▸ Information provided
================================
Lemma backed_pop {X} (fail : X) (k : Z) (q : list X) :
  0 <= k -> backed fail (1 + k) q ->
  exists x q', q = x :: q' /\ backed fail k q'.
Proof.
  intros Hk (l & n & Hq & Hn). subst q.
  destruct l as [| x l].
  - destruct n as [| n]; [lia |].
    exists fail, (repeat fail n). split; [reflexivity |].
    exists [], n. split; [reflexivity | lia].
  - exists x, (l ++ repeat fail n). split; [reflexivity |].
    exists l, n. split; [reflexivity | lia].
Qed.

Lemma backed_cons {X} (fail x : X) (k : Z) (q : list X) :
  backed fail k q -> backed fail k (x :: q).
Proof.
  intros (l & n & Hq & Hn). subst q.
  exists (x :: l), n. split; [reflexivity | exact Hn].
Qed.

Lemma supplied_weaken (k k' : Z) (w : world) :
  k' <= k -> supplied k w -> supplied k' w.
Proof.
  intros Hle (H1 & H2 & H3 & H4 & H5 & H6 & H7).
  repeat split; eapply backed_weaken; eassumption.
Qed.

Section Runs.

Lemma runs_le {A} (c c' : Z) (m : M A) :
  runs c m -> c <= c' -> runs c' m.
Proof.
  intros Hm Hle. unfold runs in *. intros k w Hk Hs.
  destruct (Hm (k + (c' - c)) w) as (Hns & Hs'); [lia | |].
  - replace (c + (k + (c' - c))) with (c' + k) by lia. exact Hs.
  - split; [exact Hns |]. eapply supplied_weaken; [| exact Hs']. lia.
Qed.

Lemma runs_free {A} (m : M A) :
  (forall w, fst (m w) <> Starved /\ env (snd (m w)) = env w) ->
  runs 0 m.
Proof.
  intros Hm. unfold runs. intros k w Hk Hs.
  destruct (Hm w) as (Hns & He). split; [exact Hns |].
  unfold supplied in *. rewrite He. exact Hs.
Qed.

Lemma runs_pure {A} (a : A) : runs 0 (pure a).
Proof. apply runs_free. intros w. split; [discriminate | reflexivity]. Qed.
(** * Depthmap toolkit: a shallow embedding of
      [src/common/depthmap_toolkit/depthmap.py]

    Number model.  The toolkit computes on float64 values.  They are
    embedded as exact rationals ([Q]); the comparisons of the source
    ([== 0.], [> 0.5], [< 0.1]) become the decidable comparisons of [Q].
    The one quotient whose divisor is routinely zero, the L1 normalisation
    of a normal vector, is embedded with an explicit not-a-number value
    ([fnum]).  The other quotients (by [fx], [fy] and by the homogeneous
    coordinate) use the quotient of [Q].  Rounding is not embedded: a
    statement that gives a computed value as an equality of rationals
    holds of the source up to the rounding of float64; the statements on
    zeros, signs, labels, shapes and exceptions do not depend on it.

    numpy arrays of shape (width, height) are embedded as lists of rows
    ([grid]), indexed [x] first and [y] second, as in the source.  Indexing
    with integers follows numpy: an index in [-n, 0) counts from the end,
    an index outside [-n, n) raises [IndexError]. *)

From Stdlib Require Import ZArith QArith Qabs Qfield Lia.
From Stdlib.Strings Require Import Byte.
From stdpp Require Import prelude.

Local Open Scope Z_scope.

(** ** Exceptions and results *)

Inductive exn : Type :=
| IndexError
| AssertionError
| RuntimeError
| ValueError
| ZeroDivisionError.

(** [OutOfFuel] is not a Python exception: it is the answer of a fuelled
    loop of the embedding that was given too little fuel. *)
Inductive result (A : Type) : Type :=
| Ok (a : A)
| Raise (e : exn)
| OutOfFuel.

Arguments Ok {A} a.
Arguments Raise {A} e.
Arguments OutOfFuel {A}.

#[global] Instance result_ret : MRet result := fun A a => Ok a.

#[global] Instance result_bind : MBind result := fun A B f m =>
  match m with
  | Ok a => f a
  | Raise e => Raise e
  | OutOfFuel => OutOfFuel
  end.

#[global] Instance result_fmap : FMap result := fun A B f m =>
  match m with
  | Ok a => Ok (f a)
  | Raise e => Raise e
  | OutOfFuel => OutOfFuel
  end.

(** [o is None] *)
Definition is_None {A} (o : option A) : bool :=
  match o with None => true | Some _ => false end.

Definition is_ok {A} (r : result A) : bool :=
  match r with Ok _ => true | _ => false end.

(** ** Rationals: boolean comparisons *)

Definition Qlt_bool (a b : Q) : bool := negb (Qle_bool b a).

(** ** Grids *)

Abbreviation grid A := (list (list A)).

Definition shape {A} (g : grid A) : nat * nat :=
  (length g, match g with [] => 0%nat | row :: _ => length row end).

(** [rect w h g]: [g] is a well-formed array of shape (w, h). *)
Definition rect {A} (w h : nat) (g : grid A) : Prop :=
  length g = w /\ Forall (fun row => length row = h) g.

Definition rectb {A} (w h : nat) (g : grid A) : bool :=
  (length g =? w)%nat && forallb (fun row => (length row =? h)%nat) g.

(** Element-wise construction of an array of shape (w, h). *)
Definition tabulate {A} (w h : nat) (f : nat -> nat -> A) : grid A :=
  (fun x => (fun y => f x y) <$> seq 0 h) <$> seq 0 w.

(** Element-wise image of an array. *)
Definition map_grid {A B} (f : A -> B) (g : grid A) : grid B :=
  (fun row : list A => f <$> row) <$> g.

(** In-range read. *)
Definition get {A} (g : grid A) (x y : nat) : option A :=
  row ← g !! x; row !! y.

(** In-range read of an array whose shape is known to cover (x, y). *)
Definition cell (g : grid Q) (x y : nat) : Q := default 0%Q (get g x y).
Definition cellb (g : grid bool) (x y : nat) : bool := default false (get g x y).
Definition cellz (g : grid Z) (x y : nat) : Z := default 0 (get g x y).

(** numpy's normalisation of an integer index against a dimension. *)
Definition py_index (n : nat) (i : Z) : option nat :=
  if (0 <=? i) && (i <? Z.of_nat n) then Some (Z.to_nat i)
  else if (- Z.of_nat n <=? i) && (i <? 0) then Some (Z.to_nat (i + Z.of_nat n))
  else None.

(** [g[x, y]] *)
Definition getitem {A} (g : grid A) (x y : Z) : result A :=
  let '(w, h) := shape g in
  match py_index w x, py_index h y with
  | Some i, Some j =>
      match get g i j with
      | Some v => Ok v
      | None => Raise IndexError
      end
  | _, _ => Raise IndexError
  end.

(** [g[x, y] = v] *)
Definition setitem {A} (g : grid A) (x y : Z) (v : A) : result (grid A) :=
  let '(w, h) := shape g in
  match py_index w x, py_index h y with
  | Some i, Some j =>
      match g !! i with
      | Some row => Ok (<[i := <[j := v]> row]> g)
      | None => Raise IndexError
      end
  | _, _ => Raise IndexError
  end.

(** ** Smoothing *)

(** [np.array([[0, 1, 0], [1, 1, 1], [0, 1, 0]])] divided by its sum:
    exact fifths here, the float 0.2 in the source, whose convolution
    gives the mean of the five cells up to rounding. *)
Definition conv_filter : list (list Q) :=
  let k := [[0; 1; 0]; [1; 1; 1]; [0; 1; 0]]%Q in
  let s := foldr Qplus 0%Q (concat k) in
  map_grid (fun v => v / s)%Q k.
(** A row with its numbers filled in. *)
Definition position (i t : string) (n price target : float) : asset :=
  {| id := i; ticker := t; shares := n; currentPrice := Some price;
     targetPrice := target; loading := false; error := None |}.

End Sample.


(** [currentPrice], or 0 if it is null. *)
Definition price_or_null_zero (p : option float) : float :=
  match p with
  | Some x => x
  | None => 0%float
  end.

(** The two positions of the aggregate example. *)
Definition example_positions : list asset :=
  [Sample.position "r1" "AAPL" 10 100 120; Sample.position "r2" "GOOG" 5 50 40].

(** The same on the specification side of the floats. *)
Definition same_spec (A B : spec_float) : Prop :=
  SFeqb A B = true \/ (A = S754_nan /\ B = S754_nan).

(** What every state reached with ids that are new satisfies: there is a
    row, the ids of the rows are distinct and were all handed out by
    [genId], and the numbers of the rows are numbers. *)
Definition well_formed (s : state) : Prop :=
  assets s <> []
  /\ NoDup (map id (assets s))
  /\ incl (map id (assets s)) (issued s)
  /\ Forall numeric (assets s).



(** The state a list of events leads to from the first render (the first
    render itself when some event cannot happen). *)
Definition outcome (stepper : state -> event -> option state)
    (firstId : string) (events : list event) : state :=
  match run stepper (init firstId) events with
  | Some s => s
  | None => init firstId
  end.

(** ** Sample sessions *)

Module Session.

(** Every call of the round is answered by the quote endpoint for AAPL,
    and by nothing else. *)
Definition aapl_only : nat -> Net :=
  fun _ => Sample.only (quoteRequest "AAPL")
             (Sample.json_ok (Sample.quote_of (VNum 187.5))).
================================
▸ Task to carry out
All lines with the word "events" are needed; pull them from the entries and copy each.

▸ Response area
(** The state a list of events leads to from the first render (the first
    (firstId : string) (events : list event) : state :=
  match run stepper (init firstId) events with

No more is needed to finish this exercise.